A Latam deixou de cobrar para reagendar passagem nos aeroportos afetados.
"O prejuízo ainda não estimado é a queda do volume de vendas. Começa a despencar. Quem queria viajar não compra", diz Eduardo Sanovicz, presidente da Abear.
Desde quarta, as operações da cadeia do café estão paradas, segundo Nathan Herszkowicz, diretor da associação Abic.
"A carga para exportação não chega ao porto.
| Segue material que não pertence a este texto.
(* ===== verification/QualProbe.v ===== *)
(** * The qualification window's probe

    Model of [scripts/probe_v149_qualification.py]: the counters read from the metrics
    page, the streaming loop, a decode run and a cold-prefill run, what makes a run
    invalid, the calibration of a prompt, the summary and the main loop with the
    receipts it writes.  The server is an argument: its metrics pages, its
    answer line by line with the clock reading taken for each, and its tokenizer.
    Floats are exact; a NaN or infinite counter has no value, so a page with one is
    unreadable, as in the code, and a speculation counter with one raises.  Texts are
    8-bit: line ends, digits and word characters outside ASCII are not recognised.

    An accepted prefill run is proved cold; the judge of the window takes the
    receipt of a probe exactly when the probe exited with zero. *)
From Stdlib Require Import ZArith QArith Qabs Lqa Lia String Ascii.
From stdpp Require Import base list strings sets pretty.
From S2P Require Import Prelude PyStr PyNum PyDict PyRe PyJson Stats AuditV149 SmokeContract.
#[local] Open Scope string_scope.
#[local] Open Scope list_scope.

Definition DECODE_KINDS : list string := ["structured"; "essay"; "hashmap"].
Definition PREFILL_KINDS : list (string * Z) := [("prefill60k", 60000%Z); ("prefill240k", 240000%Z)].
Definition KINDS : list string := DECODE_KINDS ++ map fst PREFILL_KINDS.
Definition TASK : string := "Reply with OK.".
Definition PREFILL_TARGET_TOLERANCE : Q := 5 # 100.

Definition contains_nan (text : string) : bool := if search NAN_RE text then true else false.

(** ** Counters *)

(** [str.splitlines]. *)
Definition line_end (c : ascii) : bool :=
  let n := nat_of_ascii c in ((10 <=? n) && (n <=? 13) || (28 <=? n) && (n <=? 30))%nat.
Fixpoint splitlines_from (cur : string) (cr : bool) (s : string) : list string :=
  match s with
  | EmptyString => if String.eqb cur "" then [] else [cur]
  | String c t =>
      if cr && Ascii.eqb c "010" then splitlines_from cur false t
      else if line_end c then cur :: splitlines_from "" (Ascii.eqb c "013") t
      else splitlines_from (cur ++ String c "")%string false t
  end.
Definition splitlines (s : string) : list string := splitlines_from "" false s.

(** [name{labels} value]; a line has no newline before which [$] could match. *)
Definition metric_line (name : re) : re :=
  Seq [name; Lit "{"; Group 2 (Many (isnt "}")); Lit "}"; Some1 is_space; Group 3 (Some1 (fun c => negb (is_space c)))].
Definition SPEC_RE : re := metric_line (Group 1 (Cat (Lit "vllm:spec_decode_") (Some1 is_word))).
Definition cache_name (suffix : string) : re :=
  Seq [Lit "vllm:prefix_cache_"; Group 1 (Or (Lit "queries") (Lit "hits")); Lit suffix].
Definition PREFIX_CACHE_RE : re := metric_line (cache_name "_total").
Definition PREFIX_CACHE_CREATED_RE : re := metric_line (cache_name "_created").

Definition group (n : nat) (g : groups) : string := default "" (group_of n g).

(** A line of the page that names a counter: its key and its value as text. *)
Definition series_key (prefix : string) (g : groups) : string :=
  (prefix ++ group 1 g ++ "{" ++ group 2 g ++ "}")%string.
Definition cache_sample (line : string) : option (string * string) :=
  match fullmatch PREFIX_CACHE_RE line with
  | Some g => Some (series_key "" g, group 3 g)
  | None =>
      match fullmatch PREFIX_CACHE_CREATED_RE line with
      | Some g => Some (series_key "created:" g, group 3 g)
      | None => None
      end
  end.

Definition counters : Type := list (string * Q).

Fixpoint cache_samples (out : counters) (lines : list string) : counters :=
  match lines with
  | [] => out
  | line :: lines =>
      match cache_sample line with
      | None => cache_samples out lines
      | Some (key, raw) =>
          match parse_float raw with
          | Some v => if Qltb v 0 then [] else cache_samples (dict_set key v out) lines
          | None => []
          end
      end
  end.

(** [None] is a page that could not be read. *)
Definition prefix_cache_snapshot (page : option string) : counters :=
  match page with Some body => cache_samples [] (splitlines body) | None => [] end.
Lemma new_events_after w objs logs events out r :
  new_events w (out, World (heap w ++ objs) ((trace w ++ logs) ++ events) r)
  = logs ++ events.
Proof. unfold new_events. simpl. by rewrite <-app_assoc, drop_app_length. Qed.

(** *** The gate *)

Lemma proxy_server_refuses h req q w :
  heap w !! query req = Some q →
  Str.strict_eq (env_SKIP_VERIFICATION h) (js "true") = false →
  verdict h q = Returned false →
  ∃ objs logs,
    proxy_server h req w
    = (Returned (),
       World (heap w ++ objs) (trace w ++ logs)
         (Response 403 (Some (default_type (res w))) (cacheControl (res w))
            (Some (js "Forbidden"))))
    ∧ Forall is_console logs.
Proof.
  intros Hq Hskip Hv. unfold proxy_server. rewrite Hskip. run_handler.
  match goal with
  | |- context [verifyProxySignature h (query req) ?w1] =>
      destruct (verifyProxySignature_run h (query req) q w1 Hq)
        as (objs & logs & -> & Hlogs)
  end.
  rewrite Hv. simpl. express. exists objs. eexists. rewrite <-!app_assoc.
  split; [reflexivity |].
  apply Forall_cons. split; [done |]. apply Forall_app. split; [done |].
  by apply Forall_cons.
Qed.

Lemma greeting_console req w : Forall is_console (greeting req w).
Proof. repeat constructor. Qed.

Lemma proxy_part_001_refuses h req q w :
  heap w !! query req = Some q →
  Str.strict_eq (env_NODE_ENV h) (js "development") = false →
  verdict h q = Returned false →
  ∃ objs logs,
    proxy_part_001 h req w
    = (Returned (),
       World (heap w ++ objs) (trace w ++ logs)
         (Response 403 (Some plain_type) (cacheControl (res w))
            (Some (js "Forbidden"))))
    ∧ Forall is_console logs.
Proof.
  intros Hq Hdev Hv. unfold proxy_part_001. rewrite Hdev. run_handler.
  match goal with
  | |- context [verifyShopifySignature h (query req) ?w1] =>
      destruct (verifyShopifySignature_run h (query req) q w1 Hq)
        as (objs & logs & -> & Hlogs)
  end.
  rewrite Hv. simpl. express. exists objs. eexists. rewrite <-!app_assoc.
  split; [reflexivity |].
  repeat (apply Forall_cons; split; [done |]).
  apply Forall_app. split; [done |]. by apply Forall_cons.
Qed.

(** Where the verifier throws: [server.js] lets the error go, [part_001]
    catches it and answers 500. *)
Lemma proxy_server_throws h req q w e :
  heap w !! query req = Some q →
  Str.strict_eq (env_SKIP_VERIFICATION h) (js "true") = false →
  verdict h q = Thrown e →
  ∃ objs logs,
    proxy_server h req w
    = (Thrown e, World (heap w ++ objs) (trace w ++ logs) (res w))
    ∧ Forall is_console logs.
Proof.
  intros Hq Hskip Hv. unfold proxy_server. rewrite Hskip. run_handler.
  match goal with
  | |- context [verifyProxySignature h (query req) ?w1] =>
      destruct (verifyProxySignature_run h (query req) q w1 Hq)
        as (objs & logs & -> & Hlogs)
  end.
  rewrite Hv. simpl. exists objs. eexists. rewrite <-!app_assoc.
  split; [reflexivity |]. by apply Forall_cons.
Qed.

Lemma proxy_part_001_throws h req q w e :
  heap w !! query req = Some q →
  Str.strict_eq (env_NODE_ENV h) (js "development") = false →
  verdict h q = Thrown e →
  ∃ objs logs,
    proxy_part_001 h req w
    = (Returned (),
       World (heap w ++ objs) (trace w ++ logs)
         (Response 500 (Some plain_type) (cacheControl (res w))
            (Some (js "Internal server error"))))
    ∧ Forall is_console logs.
Proof.
  intros Hq Hdev Hv. unfold proxy_part_001. rewrite Hdev. run_handler.
  match goal with
  | |- context [verifyShopifySignature h (query req) ?w1] =>
      destruct (verifyShopifySignature_run h (query req) q w1 Hq)
        as (objs & logs & -> & Hlogs)
  end.
  rewrite Hv. simpl. express. exists objs. eexists. rewrite <-!app_assoc.
  split; [reflexivity |].
  repeat (apply Forall_cons; split; [done |]).
  apply Forall_app. split; [done |]. by apply Forall_cons.
Qed.
(** [send_head] from [ctype = self.guess_type(path)] on: the part that
    serves the file at [path].  The result is the bytes the caller has to
    copy (the open file), or [None] when there is nothing further to do. *)
Definition send_head_file (self : handler) (path : string) : M (option string) :=
  let ctype := MimeType path in
  if Str.endswith path "/" then
    send_error self 404 (Some "File not found") ;;
    ret None
  else
    match os.open (fs self) path with
    | None =>
        send_error self 404 (Some "File not found") ;;
        ret None
    | Some (st_mtime, content) =>
        let not_modified :=
          match if_modified_since (req self) with
          | Some ims => negb (if_none_match (req self)) && (st_mtime <=? ims)
          | None => false
          end in
        if not_modified then
          send_response self 304 None ;;
          end_headers self ;;
          ret None
        else
          send_response self 200 None ;;
          send_header self "Content-type" ctype ;;
          send_header self "Content-Length"
            (Text (Str.of_int (Z.of_nat (String.length content)))) ;;
          send_header self "Last-Modified" (HttpDate st_mtime) ;;
          end_headers self ;;
          ret (Some content)
    end.

(** [send_head]: a redirect for a directory asked for without the final
    slash, the index page or the listing for a directory, the file
    otherwise. *)
Definition send_head (self : handler) : M (option string) :=
  let path := translate_path self (http_server.path (req self)) in
  if os.path.isdir (fs self) path then
    let parts := urllib.urlsplit (http_server.path (req self)) in
    if negb (Str.endswith (urllib.path parts) "/") then
      send_response self 301 None ;;
      let new_url :=
        urllib.urlunsplit
          {| urllib.path := urllib.path parts ++ "/";
             urllib.query := urllib.query parts;
             urllib.fragment := urllib.fragment parts |} in
      send_header self "Location" (Text new_url) ;;
      send_header self "Content-Length" (Text "0") ;;
      end_headers self ;;
      ret None
    else
      match
        find (fun index => os.path.isfile (fs self) (posixpath.join path index))
          ["index.html"; "index.htm"]
      with
      | Some index => send_head_file self (posixpath.join path index)
      | None => list_directory self path
      end
  else send_head_file self path.
(** *** One pass over the declarations *)

Lemma get_register_declaration (d : ordered_dict) (decl : declaration)
    (t : klass) :
  OrderedDict.get (register_declaration d decl) t
  = if klass_eqb (decl_type decl) t
    then Some (with_region (decl_region decl)
                 (default (decl_category decl, ∅, decl_kwargs decl)
                          (OrderedDict.get d (decl_type decl))))
    else OrderedDict.get d t.
Proof.
  unfold register_declaration. rewrite od_get_add_region, od_contains_get.
  destruct (klass_eqb_spec (decl_type decl) t) as [<-|Hne].
  - destruct (OrderedDict.get d (decl_type decl)) as [v|] eqn:Eg.
    + rewrite bool_decide_eq_true_2 by eauto. cbn [negb]. by rewrite Eg.
    + rewrite bool_decide_eq_false_2 by (by intros [? ?]). cbn [negb].
      by rewrite od_get_setitem, klass_eqb_refl.
  - destruct (bool_decide _); cbn [negb]; [done|].
    rewrite od_get_setitem. by rewrite (klass_eqb_neq _ _ Hne).
Qed.

Lemma keys_register_declaration (d : ordered_dict) (decl : declaration) :
  map fst (register_declaration d decl)
  = if OrderedDict.contains d (decl_type decl) then map fst d
    else map fst d ++ [decl_type decl].
Proof.
  unfold register_declaration. rewrite od_keys_add_region.
  destruct (OrderedDict.contains d (decl_type decl)) eqn:E; cbn [negb];
    [done|].
  by rewrite od_keys_setitem, E.
Qed.

Lemma keys_NoDup (decls : list declaration) :
  NoDup (map fst (foldl register_declaration [] decls)).
Proof.
  induction decls as [|decl decls IH] using rev_ind; [constructor|].
  rewrite foldl_snoc, keys_register_declaration.
  destruct (OrderedDict.contains _ _) eqn:E; [done|].
  apply NoDup_app. split; [done|]. split; [|apply NoDup_singleton].
  intros k Hk ->%list_elem_of_singleton.
  apply od_contains_keys in Hk. congruence.
Qed.

Lemma first_declaration_snoc (decls : list declaration) (decl : declaration)
    (t : klass) :
  first_declaration (decls ++ [decl]) t
  = match first_declaration decls t with
    | Some d => Some d
    | None => if klass_eqb (decl_type decl) t then Some decl else None
    end.
Proof.
  unfold first_declaration.
  induction decls as [|d decls IH]; cbn [app List.find]; [done|].
  by destruct (klass_eqb (decl_type d) t).
Qed.

Lemma declared_regions_snoc (decls : list declaration) (decl : declaration)
    (t : klass) :
  declared_regions (decls ++ [decl]) t
  = if klass_eqb (decl_type decl) t
    then {[decl_region decl]} ∪ declared_regions decls t
    else declared_regions decls t.
Proof.
  unfold declared_regions. rewrite List.filter_app, map_app, list_to_set_app_L.
  cbn [List.filter]. destruct (klass_eqb (decl_type decl) t); cbn; set_solver.
Qed.

Lemma declared_regions_none (decls : list declaration) (t : klass) :
  first_declaration decls t = None -> declared_regions decls t = ∅.
Proof.
  unfold first_declaration, declared_regions.
  induction decls as [|d decls IH]; cbn [List.find List.filter]; [done|].
  destruct (klass_eqb (decl_type d) t); [done | exact IH].
Qed.

(** The registry after a pass, read through its lookup. *)
Lemma get_after_pass (decls : list declaration) (t : klass) :
  OrderedDict.get (foldl register_declaration [] decls) t
  = (fun d => (decl_category d, declared_regions decls t, decl_kwargs d))
      <$> first_declaration decls t.
Proof.
  induction decls as [|decl decls IH] using rev_ind; [done|].
  rewrite foldl_snoc, get_register_declaration, first_declaration_snoc,
    declared_regions_snoc.
  destruct (klass_eqb_spec (decl_type decl) t) as [<-|Hne].
  - rewrite IH.
    destruct (first_declaration decls (decl_type decl)) as [d0|] eqn:E;
      cbn [fmap option_fmap option_map default with_region]; [done|].
    rewrite (declared_regions_none _ _ E). done.
  - rewrite IH.
    by destruct (first_declaration decls t).
Qed.

Lemma elem_of_declarations
    (types_by_regions : list (string * category_types)) (d : declaration) :
  d ∈ declarations types_by_regions
  <-> exists region0 cats category types entry,
        (region0, cats) ∈ types_by_regions /\ (category, types) ∈ cats
        /\ entry ∈ types /\ d = entry_declaration region0 category entry.
Proof.
  unfold declarations. rewrite list_elem_of_In, in_flat_map. split.
  - intros ([region0 cats] & Hr & Hd). apply in_flat_map in Hd
      as ([category types] & Hc & Hd). apply in_map_iff in Hd
      as (entry & <- & He).
    exists region0, cats, category, types, entry.
    by rewrite !list_elem_of_In.
  - intros (region0 & cats & category & types & entry & Hr & Hc & He & ->).
    exists (region0, cats). split; [by apply list_elem_of_In|].
    apply in_flat_map. exists (category, types).
    split; [by apply list_elem_of_In|].
    apply in_map, list_elem_of_In, He.
Qed.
E as empresas que perderam embarques pagarão multa", diz Herszkowicz, cuja previsão supera R$ 550 milhões em negócios perdidos ou atrasados.
Fábricas de vestuário e têxteis sofrem com a escassez de insumos e funcionários impossibilitados de chegar ao trabalho, segundo sua entidade, a Abit. A estimativa é um baque de R$ 1,2 bilhão no faturamento do setor, excluindo impostos, em cinco dias.
As estimativas dão alguma dimensão dos recursos que deixaram de ser movimentados, mas o real impacto talvez jamais seja medido, de acordo com André Rebelo, assessor de assuntos estratégicos da presidência da Fiesp (federação das indústrias paulistas).
"São diferentes efeitos, fica difícil estimar. Quantas pessoas pagaram menos bilhetes de ônibus em São Paulo? Não sabemos. Alguns empresários pararam uma linha de produção, outros pararam tudo, outros dispensaram pessoal."
Segundo a Eletros (dos fabricantes de eletroeletrônicos), dez fábricas pararam alguma linha de produção.
A Abinee, que representa também a indústria de componentes, não tem o prejuízo definido, mas identificou em pesquisa com associados que 96% tiveram algum impacto.
Para Pedro Moreira, presidente da Abralog, associação de logística que reúne empresas como C&A, Correios e FedEx, existe ainda um custo intangível da "perda potencial". Ele prevê perdas totais superiores a R$ 25 bilhões por causa da semana de protestos.
Neste sábado (26), sexto dia de paralisação, 99% da gasolina havia acabado na cidade de São Paulo.
O ministro Raul Jungmann (Segurança Pública) disse que prisões serão necessárias para punir empresários que estão praticando locaute na paralisação dos caminhoneiros.